German politicians mean different things when they talk about a euro-related referendum. Sigmar Gabriel and his fellow leaders of the SPD say they want voters’ consent to a eurozone fiscal union that involves not only debt mutualisation but also joint budget-planning, harmonised tax rates and tough financial regulation. Some pro-European MPs in Merkel’s own Christian Democratic Union (CDU) agree on the need for a new constitution. But many others insist that the current document leaves enough leeway for euro rescue measures. Some CDU politicians use talk about a referendum mainly as a warning shot to the constitutional court: if you judges continue constraining Merkel’s euro policies, a new constitution will restore power to elected politicians. Finance Minister Wolfgang Schäuble predicts that a constitutional referendum will happen “quicker than I would have expected a couple of months ago”. But he does not say what it would entail.
Horst Seehofer, leader of the traditionally euro-wary Christian Social Union (CSU), the CDU’s smaller Bavarian sister party, wants a referendum each time the EU assumes new powers, bails out a struggling member or admits new countries. And he probably hopes voters will say no to these. Foreign Minister Guido Westerwelle from the Free Democratic Party (FDP, another coalition member), contemplates not a German but a Europe-wide referendum on euro rescue measures. All parties are spooked by the recent successes of the Pirate party which campaigns for more country-wide referendums.
Even if Germany’s politicians could agree on a referendum strategy, this would not be a quick fix to save the euro.
Germans are having this debate right now because the constitutional court has indicated that EU integration could not go much further on the basis of the current constitution. Stricter budgetary oversight from Brussels, as envisaged by the fiscal compact, could be problematic. Eurobonds or any other kind of unlimited liability involved in a fiscal or banking union would be incompatible with the constitution. These would undermine Germany’s statehood and democracy by constraining parliament. If politicians cannot promise different fiscal policies, voters are deprived of a real choice and democracy suffers.
These constraints cannot be removed easily because the German constitution contains an ‘eternity clause’ (Article 79) that sets in stone certain principles, notably democracy, federalism and the market economy. No parliamentary majority and no referendum can alter these principles. Hence, the only way for Germany to accede to a fiscal union is to convene a constitutional assembly, work out a new constitution and put it to a referendum.
Some lawyers say this could be done quickly: only the eternity clause and the one detailing how Germany transfers powers to international organisations (Article 23) need to be tweaked. But more likely the constitutional assembly would be inundated with calls for more extensive social rights, a reform of federalism and a new voting system, to name but a few. “This would be an extremely long process”, predicts a constitutional expert.
Nor is it assured that Germans would vote yes in the ensuing referendum. Eurosceptics will argue that the new constitution will lead Germany into the dreaded transfer union, characterised by permanent money flows from Germany to the eurozone’s South. And even if a new constitution was adopted, who says there would be a political majority for eurobonds? Most Germans are against debt mutualisation even if it comes with tough budgetary oversight, according to a recent Emnid poll. Even among SPD voters, less than 40 per cent are in favour. “It’s not that if we had a new constitutional clause we would just wave through debt mutualisation”, says one CDU advisor.
And there is a last hurdle: Germany might adopt a plan for fiscal union only to be blocked by Austria, Finland or the Netherlands. After all, this is not really a debate about the German constitution but the future shape of Europe.

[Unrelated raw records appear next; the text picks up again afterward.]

Lemma parse_syn g ackno wnd past x y (ws sack : bool) q :
  ih_flag (InHdr g ackno wnd ([2; 4; x; y] ++ (if ws then [1; 3; 3; 4] else []) ++ (if sack then [1; 1; 4; 2] else [])) past) TCP_SYN = true -> pflags q .& TF_WND_SCALE = 0 ->
  tcp_parseopt (InHdr g ackno wnd ([2; 4; x; y] ++ (if ws then [1; 3; 3; 4] else []) ++ (if sack then [1; 1; 4; 2] else [])) past) q =
  (let q := opt_mss (u16 (x .<< 8) .| y) q in let q := if ws then scaled q else q in if sack then tcp_set_flags TF_SACK q else q).
Proof.
  set (h := InHdr _ _ _ _ _). intros Hs Hq. unfold tcp_parseopt. set (m := u16 (x .<< 8) .| y).
  assert (Hws : forall q, pflags q .& TF_WND_SCALE = 0 -> opt_ws h 4 q = scaled q) by (intros q' Hq'; unfold opt_ws; rewrite Hs, Hq'; done).
  assert (Hm : pflags (opt_mss m q) .& TF_WND_SCALE = 0) by exact Hq. destruct ws, sack.
  - change (length (ih_opts h)) with 12%nat. rewrite (parse_mss h _ 0), (parse_nop h _ 4), (parse_ws h _ 5), (parse_nop h _ 8), (parse_nop h _ 9), (parse_sack h _ 10), (parse_end h _ 12) by reflexivity. rewrite Hs. cbv zeta. change (tcp_get_next_optbyte h (5 + 2)) with 4. change (u16 (tcp_get_next_optbyte h (0 + 2) .<< 8) .| tcp_get_next_optbyte h (0 + 3)) with m. by rewrite (Hws _ Hm).
  - change (length (ih_opts h)) with 8%nat. rewrite (parse_mss h _ 0), (parse_nop h _ 4), (parse_ws h _ 5), (parse_end h _ 8) by reflexivity. cbv zeta. change (tcp_get_next_optbyte h (5 + 2)) with 4. change (u16 (tcp_get_next_optbyte h (0 + 2) .<< 8) .| tcp_get_next_optbyte h (0 + 3)) with m. by rewrite (Hws _ Hm).
  - change (length (ih_opts h)) with 8%nat. rewrite (parse_mss h _ 0), (parse_nop h _ 4), (parse_nop h _ 5), (parse_sack h _ 6), (parse_end h _ 8) by reflexivity. by rewrite Hs.
  - change (length (ih_opts h)) with 4%nat. by rewrite (parse_mss h _ 0), (parse_end h _ 4) by reflexivity.
Qed.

Nevertheless, the constitutional debate will continue because it suits both the opposition and the government. The SPD seeks to sharpen its political profile ahead of the 2013 election. It has so far loyally supported Merkel’s euro policies in parliament. Now many voters complain that they no longer know what the SDP stands for. The SDP is trying to change that, not by blocking Merkel’s policies but by going beyond them.

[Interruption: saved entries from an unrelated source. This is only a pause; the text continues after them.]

(** [s.split(c)] for a one-character separator: never empty, the empty
    string splits into one empty piece. *)
Fixpoint split (c : ascii) (s : string) : list string :=
  match s with
  | EmptyString => [EmptyString]
  | String.String a s' =>
      if Ascii.eqb a c then EmptyString :: split c s'
      else match split c s' with
           | [] => [String.String a EmptyString]
           | p :: ps => String.String a p :: ps
           end
  end.

(** White space skipped by [parseInt] (the ASCII part of it). *)
Definition is_space (a : ascii) : bool :=
  let n := nat_of_ascii a in
  ((9 <=? n) && (n <=? 13) || (n =? 32))%nat.

Fixpoint trimStart (s : string) : string :=
  match s with
  | String.String a s' => if is_space a then trimStart s' else s
  | EmptyString => s
  end.

(** The value of a digit in radix up to 36. *)
Definition digit_val (a : ascii) : option Z :=
  let n := Z.of_nat (nat_of_ascii a) in
  if (48 <=? n) && (n <=? 57) then Some (n - 48)
  else if (97 <=? n) && (n <=? 122) then Some (n - 87)
  else if (65 <=? n) && (n <=? 90) then Some (n - 55)
  else None.

(** The longest prefix of digits of the radix, read left to right;
    [None] when there is no digit at all. *)
Fixpoint digits (radix : Z) (acc : option Z) (s : string) : option Z :=
  match s with
  | EmptyString => acc
  | String.String a s' =>
      match digit_val a with
      | Some d =>
          if d <? radix then digits radix (Some (default 0 acc * radix + d)) s'
          else acc
      | None => acc
      end
  end.

(** [parseInt(s)] without a radix: leading white space, an optional
    sign, an optional [0x] / [0X] prefix selecting radix 16, then the
    longest run of digits.  [None] stands for [NaN]. *)
Definition parseInt (s : string) : option Z :=
  let s := trimStart s in
  let '(sign, s) :=
    match s with
    | String.String "-" s' => (-1, s')
    | String.String "+" s' => (1, s')
    | _ => (1, s)
    end in
  let '(radix, s) :=
    match s with
    | String.String "0" (String.String "x" s')
    | String.String "0" (String.String "X" s') => (16, s')
    | _ => (10, s)
    end in
  (λ n, sign * n) <$> digits radix None s.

The CDU also gains from the constitutional debate. The opposition accuses Merkel of lacking a blueprint for the euro, of reacting to market panics, and of recklessly putting taxpayers’ money at risk without delivering more European integration. By talking about a new pro-European constitution, the government looks like it has a plan while it can put off hard decisions until after the 2013 election.
Now all eyes are on the constitutional court again. On September 12th the judges will issue a preliminary verdict on the European Stability Mechanism and the fiscal compact. They are unlikely to strike them down. But they will define conditions for making the ESM and the compact compatible with the constitution.
Some constitutional experts expect that the court will use the occasion to pronounce on what a process of constitutional renewal might look like. Others think that the court will shy away from encouraging such a process and instead widen the government’s room for manoeuvre within the current basic law.
Whatever the court does, the debate about a new, pro-European constitution will hot up this autumn. But do not be fooled: Germany is still a very long way from agreeing to eurobonds.
Katinka Barysch is deputy director of the Centre for European Reform.